At Argonne, one of 17 DOE national labs that emphasizes innovation in material science, focus has been placed on redefining incentives and better collaborating with industry. Work is currently being conducted to incentivize scientists to measure their impact by market adoption of new products rather than the number of high quality publications produced. The lab is also engaging industry much differently than it was even five years ago, opting now to discuss the needs of large and small corporations openly through multi-day forums in an effort to direct resources to those needs.
At GE, partnerships are utilized to develop technologies externally. The firm is currently working on bringing the venture capital inspired executive-in-residence concept to its R&D functions. In addition, a recent experiment with crowdsourcing engineering solutions in its aviation practice resulted in the development of 900 prototypes for the redesign of a 30-year incumbent bracket. Ultimately, the cheaper replacement was 80% lighter. GE tapped into a worldwide supply of over 50,000 engineers for the project (compared to 400-500 internal engineers focused on aviation).

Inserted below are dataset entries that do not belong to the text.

(** The note of the time check is empty or the wrong-time note. *)
Lemma timeCheck_note sched now :
  snd (timeCheck sched now) = EmptyNote
  \/ exists times tolerance, snd (timeCheck sched now) = WrongTime times tolerance.
Proof.
  unfold timeCheck.
  destruct sched as [s|]; [ | now left ].
  destruct (type s); try now left.
  destruct (fixedTimes s) as [times|]; [ | now left ].
  destruct (negb _); [ right; now eexists _, _ | now left ].
Qed.

(** C10.  A reading without an accuracy is treated as one of accuracy
    0: the verdict is the one for accuracy 0, it is decided by the time
    check and the geofence test alone, and the note is never the one of
    the weak-signal override. *)
Theorem absent_accuracy_is_zero w id cp loc now :
  lookup id w = Some cp ->
  accuracy loc = None ->
  exists draft,
    pendingLog (scanner (scanned loc now id w)) = Some draft
    /\ status draft
       = fst (verdict (fst (timeCheck (schedule cp) now))
                      (snd (timeCheck (schedule cp) now))
                      0
                      (calculateDistance loc (location cp))
                      (allowedRadiusMeters cp))
    /\ status draft
       = match fst (timeCheck (schedule cp) now) with
         | TIME_INVALID => INVALID_TIME
         | TIME_VALID =>
             if Rleb (calculateDistance loc (location cp))
                     (allowedRadiusMeters cp)
             then VALID else INVALID_LOCATION
         end
    /\ forall acc, note draft <> Some (WeakGPS acc).
Proof.
  intros Hcp Hacc.
  destruct (handleSimulatedScan_drafts w id cp loc now Hcp)
    as (draft & Hpending & Hstatus & Hnote & _).
  exists draft; split; [ exact Hpending | ].
  rewrite Hstatus, Hnote; unfold verdictOf; rewrite Hacc, orR_None.
  assert (Hgood : Rgtb 0 100 = false) by (apply Rgtb_false; lra).
  unfold verdict; rewrite Hgood.
  split; [ reflexivity | ].
  destruct (timeCheck_note (schedule cp) now) as [Hn | (times & tol & Hn)];
    destruct (timeCheck (schedule cp) now) as [[|] timeNote];
    cbn [fst snd] in *; subst timeNote;
    try destruct (Rleb _ _); cbn [negb fst snd];
    (split; [ reflexivity | discriminate ]).
Qed.

End Verdict.

(** ** The distance: the formula over the real numbers *)

Section Distance.

Local Open Scope R_scope.

Lemma half_delta_same x : (x - x) * PI / 180 / 2 = 0.
Proof. field. Qed.

Lemma haversine_same A : haversine A A = 0.
Proof.
  unfold haversine.
  rewrite !half_delta_same, sin_0.
  ring.
Qed.

Lemma atan2_0_1 : atan2 0 1 = 0.
Proof.
  unfold atan2.
  destruct (Rlt_dec 0 1) as [_ | H]; [ | lra ].
  replace (0 / 1) with 0 by field.
  exact atan_0.
Qed.

Lemma atan2_1_0 : atan2 1 0 = PI / 2.
Proof.
  unfold atan2.
  destruct (Rlt_dec 0 0) as [H | _]; [ lra | ].
  destruct (Rlt_dec 0 1) as [_ | H]; [ reflexivity | lra ].
Qed.

(** The formula at a point and itself. *)
Lemma calculateDistance_same A : calculateDistance A A = 0.
Proof.
  unfold calculateDistance.
  rewrite haversine_same, Rminus_0_r, sqrt_0, sqrt_1, atan2_0_1.
  ring.
Qed.

(** Half way round the equator. *)
Lemma calculateDistance_antipodes acc1 acc2 :
  calculateDistance (mkCoordinates 0 0 acc1) (mkCoordinates 0 180 acc2)
  = 6371000 * PI.
Proof.
  unfold calculateDistance, haversine; cbn [latitude longitude].
  replace ((0 - 0) * PI / 180 / 2) with 0 by field.
  replace (0 * PI / 180) with 0 by field.
  replace ((180 - 0) * PI / 180 / 2) with (PI / 2) by field.
  rewrite sin_0, cos_0, sin_PI2.
  replace (0 * 0 + 1 * 1 * 1 * 1) with 1 by ring.
  rewrite Rminus_diag, sqrt_0, sqrt_1, atan2_1_0.
  field.
Qed.

End Distance.

(** ** Confirmation and pull *)

Section Store.

Lemma handleScanComplete_logs log w :
  logs (app (handleScanComplete log w)) = (logs (app w) ++ [log])%list.
Proof.
  unfold handleScanComplete, saveLogToSheet, sendToSheet; cbn.
  now destruct (String.eqb (GOOGLE_SCRIPT_URL w) "").
Qed.

Lemma display_name_not_empty name id : (name ++ " (" ++ id ++ ")")%string <> "".
Proof. destruct name; discriminate. Qed.

(** C8.  With a draft pending, a confirmation without a selected
    officer is refused: an alert is shown, the draft stays pending and
    the stored records are the same; a confirmation with a selected
    officer stores the records that were there followed by exactly one
    new record, which carries the status, time and distance of the
    draft and a non-empty officer. *)
Theorem confirmation_needs_an_officer w draft :
  pendingLog (scanner w) = Some draft ->
  (selectedOfficerId (scanner w) = "" ->
   logs (app (handleFinalSubmit handleScanComplete w)) = logs (app w)
   /\ pendingLog (scanner (handleFinalSubmit handleScanComplete w)) = Some draft
   /\ alerts (handleFinalSubmit handleScanComplete w)
      = (alerts w ++ ["Please select your name/ID from the list."])%list)
  /\ (selectedOfficerId (scanner w) <> "" ->
      exists record,
        logs (app (handleFinalSubmit handleScanComplete w))
        = (logs (app w) ++ [record])%list
        /\ status record = status draft
        /\ timestamp record = timestamp draft
        /\ distanceFromTarget record = distanceFromTarget draft
        /\ officerId record <> "").
Proof.
  intros Hpending; unfold handleFinalSubmit; rewrite Hpending.
  destruct (String.eqb_spec (selectedOfficerId (scanner w)) "") as [He | Hne];
    split; intros Hsel; try contradiction.
  - cbn; auto.
  - eexists; split; [ apply handleScanComplete_logs | ].
    cbn [status timestamp distanceFromTarget officerId].
    repeat split.
    destruct (find _ _); [ apply display_name_not_empty | assumption ].
Qed.

(** Without a pending draft a confirmation does nothing. *)
Lemma handleFinalSubmit_no_draft onScanComplete w :
  pendingLog (scanner w) = None -> handleFinalSubmit onScanComplete w = w.
Proof. intros H; unfold handleFinalSubmit; now rewrite H. Qed.

Lemma nonEmpty_true {A} (l : list A) : l <> [] -> nonEmpty l = true.
Proof. destruct l; [ contradiction | reflexivity ]. Qed.

Lemma nonEmpty_false {A} (l : list A) : l = [] -> nonEmpty l = false.
Proof. now intros ->. Qed.

(** What a pull leaves in each collection. *)
Lemma loadCloudData_collections cloud now w :
  GOOGLE_SCRIPT_URL w <> "" ->
  logs (app (loadCloudData cloud now w))
  = (if nonEmpty (cloud_logs cloud) then cloud_logs cloud else logs (app w))
  /\ officers (app (loadCloudData cloud now w))
     = (if nonEmpty (cloud_officers cloud)
        then cloud_officers cloud else officers (app w))
  /\ checkpoints (app (loadCloudData cloud now w))
     = (if nonEmpty (cloud_checkpoints cloud)
        then cloud_checkpoints cloud else checkpoints (app w)).
Proof.
  intros Hurl; unfold loadCloudData.
  apply String.eqb_neq in Hurl; rewrite Hurl.
  destruct (nonEmpty (cloud_logs cloud)),
           (nonEmpty (cloud_officers cloud)),
           (nonEmpty (cloud_checkpoints cloud)); cbn; auto.
Qed.

(** Without a script URL there is no pull. *)
Lemma loadCloudData_offline cloud now w :
  GOOGLE_SCRIPT_URL w = "" -> loadCloudData cloud now w = w.
Proof. intros H; unfold loadCloudData; now rewrite H. Qed.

At Stanford, federal budget pressures have forced the university to diversify. The university has had a long history of working with industry partners (GE, Schlumberger, Exxon, Dupont), and also utilizes the funds of private donors to support faculty and students in seed-funding research. The number of students determined to make energy innovation happen is enormous.
At SolarCity, competition is key. When any disruptive technology is changing any industry, the monopolies or incumbents will focus on stopping change rather than becoming a part of it. This is extremely visible in the energy space, and a natural course of the industry’s revolution. Eventually, the right product will win. When the solar investment tax credit drops to 10% in 2017, the solar industry will need to reduce cost by around 20%. This drop will not come from panel manufacturers, but from delivery. The industry will need to realize greater economies of scale and get more throughput from its existing op. ex. infrastructure. As utilities get into the space, we should expect to see a tipping point in how quickly transformation occurs.
How about the impact of natural gas? Will it stifle innovation elsewhere? Any opportunities?
While the panel believed that opportunities abound in natural gas (technologies to improve fracking, downhole communications, commercialization technologies, catalysts that allow oil-based chemicals to be made from natural gas, replacement of coal with natural gas for electricity generation), concern was voiced over becoming complacent. The will to innovate, particularly in an unfavorable budget environment, cannot be lost. The bridge may be long, but it will end. We must push ahead while we still have the chance.
With this changing dynamic of energy innovation in mind, the panel offered its thoughts on what we will see over the next 10-years: a car that can drive 500 miles on a charge, a true smart grid, advanced manufacturing, sensors everywhere, low-toxicity batteries, distributed/local generation and storage, and 10% of cars on the road with plugs.
Kurt is currently a graduate student at the Haas School of Business at UC Berkeley. Previously, he has worked in the financial services industry, beginning at Merrill Lynch in San Francisco, and at Pathway Capital in Irvine, CA. He has focused on the placement of capital in the private equity and venture capital markets.